(Stored data entries)
(* ===== verification/MessageLog.v ===== *)
(** * The message log invariant

    The store keeps two copies of every message, one per identifier and one in
    its conversation, and numbers the messages of a conversation.  This file
    states what makes the log well formed, shows how it is extended, and gives
    the rules with which every operation of [AppState] is shown to keep it. *)
From S2P Require Import Prelude Text Json Errors Env Config Models Jid Records Snapshot.
From S2P Require Import EventBus Whatsapp Store Contacts Groups Conversations Messages Inbox.

(** ** The invariant *)
Record log_ok (inner : StoreInner) : Prop := {
  log_indexed cid ms m :
    st_messages_by_conversation inner !! cid = Some ms → m ∈ ms →
    msg_conversation_id m = cid ∧ st_messages_by_id inner !! msg_id m = Some m;
  log_listed id m :
    st_messages_by_id inner !! id = Some m →
    msg_id m = id ∧ m ∈ conversation_messages inner (msg_conversation_id m);
  log_sorted cid ms :
    st_messages_by_conversation inner !! cid = Some ms →
    StronglySorted Z.lt (msg_conversation_seq <$> ms);
  log_numbered cid ms m :
    st_messages_by_conversation inner !! cid = Some ms → m ∈ ms →
    ∃ c, st_conversations inner !! cid = Some c ∧ 1 ≤ msg_conversation_seq m ≤ conv_last_seq c;
  log_conversations id c :
    st_conversations inner !! id = Some c → conv_id c = id ∧ 0 ≤ conv_last_seq c
}.

(** Media are filed under their identifiers; a transcript is filed under its
    message, and its own identifier, of one of [n] UUIDs, is that of no other. *)
Record records_filed `{Env} (n : nat) (inner : StoreInner) : Prop := {
  media_filed id m : st_media inner !! id = Some m → media_id m = id;
  transcript_filed id t :
    st_transcripts inner !! id = Some t →
    tr_message_id t = id ∧ ∃ k, (k < n)%nat ∧ tr_id t = "tr_" +:+ uuid_simple k;
  transcripts_apart id id' t t' :
    st_transcripts inner !! id = Some t → st_transcripts inner !! id' = Some t' →
    tr_id t = tr_id t' → id = id'
}.

(** With [n] UUIDs drawn: identifiers come from those UUIDs, no conversation has
    counted further than [n], and the records the log names are filed. *)
Record log_fresh `{Env} (n : nat) (inner : StoreInner) : Prop := {
  fresh_ids id m :
    st_messages_by_id inner !! id = Some m →
    ∃ k, (k < n)%nat ∧ id = "msg_" +:+ uuid_simple k;
  fresh_seqs id c :
    st_conversations inner !! id = Some c → conv_last_seq c ≤ Z.of_nat n;
  fresh_filed : records_filed n inner
}.

Definition log_wf `{Env} (n : nat) (inner : StoreInner) : Prop :=
  log_ok inner ∧ log_fresh n inner.

(** Each snapshot given to the sink was taken of a well-formed log, and the
    last one is one of them. *)
Definition sink (s : AppState) : option PersistedStore * list PersistedStore :=
  (app_persisted s, app_snapshots s).
Definition sink_wf `{Env} (n : nat) (k : option PersistedStore * list PersistedStore) : Prop :=
  Forall (λ p, ∃ inner, log_wf n inner ∧ p = from_inner inner) k.2
  ∧ ∀ p, k.1 = Some p → p ∈ k.2.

## TASK OBJECTIVE
Output every entry word for word.

## SOLUTION BELOW
(* ===== verification/MessageLog.v ===== *)
(** * The message log invariant

    The store keeps two copies of every message, one per identifier and one in
    its conversation, and numbers the messages of a conversation.  This file
    states what makes the log well formed, shows how it is extended, and gives
    the rules with which every operation of [AppState] is shown to keep it. *)
From S2P Require Import Prelude Text Json Errors Env Config Models Jid Records Snapshot.
From S2P Require Import EventBus Whatsapp Store Contacts Groups Conversations Messages Inbox.

(** ** The invariant *)
Record log_ok (inner : StoreInner) : Prop := {
  log_indexed cid ms m :
    st_messages_by_conversation inner !! cid = Some ms → m ∈ ms →
    msg_conversation_id m = cid ∧ st_messages_by_id inner !! msg_id m = Some m;
  log_listed id m :
    st_messages_by_id inner !! id = Some m →
    msg_id m = id ∧ m ∈ conversation_messages inner (msg_conversation_id m);
  log_sorted cid ms :
    st_messages_by_conversation inner !! cid = Some ms →
    StronglySorted Z.lt (msg_conversation_seq <$> ms);
  log_numbered cid ms m :
    st_messages_by_conversation inner !! cid = Some ms → m ∈ ms →
    ∃ c, st_conversations inner !! cid = Some c ∧ 1 ≤ msg_conversation_seq m ≤ conv_last_seq c;
  log_conversations id c :
    st_conversations inner !! id = Some c → conv_id c = id ∧ 0 ≤ conv_last_seq c
}.

(** Media are filed under their identifiers; a transcript is filed under its
    message, and its own identifier, of one of [n] UUIDs, is that of no other. *)
Record records_filed `{Env} (n : nat) (inner : StoreInner) : Prop := {
  media_filed id m : st_media inner !! id = Some m → media_id m = id;
  transcript_filed id t :
    st_transcripts inner !! id = Some t →
    tr_message_id t = id ∧ ∃ k, (k < n)%nat ∧ tr_id t = "tr_" +:+ uuid_simple k;
  transcripts_apart id id' t t' :
    st_transcripts inner !! id = Some t → st_transcripts inner !! id' = Some t' →
    tr_id t = tr_id t' → id = id'
}.

(** With [n] UUIDs drawn: identifiers come from those UUIDs, no conversation has
    counted further than [n], and the records the log names are filed. *)
Record log_fresh `{Env} (n : nat) (inner : StoreInner) : Prop := {
  fresh_ids id m :
    st_messages_by_id inner !! id = Some m →
    ∃ k, (k < n)%nat ∧ id = "msg_" +:+ uuid_simple k;
  fresh_seqs id c :
    st_conversations inner !! id = Some c → conv_last_seq c ≤ Z.of_nat n;
  fresh_filed : records_filed n inner
}.

Definition log_wf `{Env} (n : nat) (inner : StoreInner) : Prop :=
  log_ok inner ∧ log_fresh n inner.

(** Each snapshot given to the sink was taken of a well-formed log, and the
    last one is one of them. *)
Definition sink (s : AppState) : option PersistedStore * list PersistedStore :=
  (app_persisted s, app_snapshots s).
Definition sink_wf `{Env} (n : nat) (k : option PersistedStore * list PersistedStore) : Prop :=
  Forall (λ p, ∃ inner, log_wf n inner ∧ p = from_inner inner) k.2
  ∧ ∀ p, k.1 = Some p → p ∈ k.2.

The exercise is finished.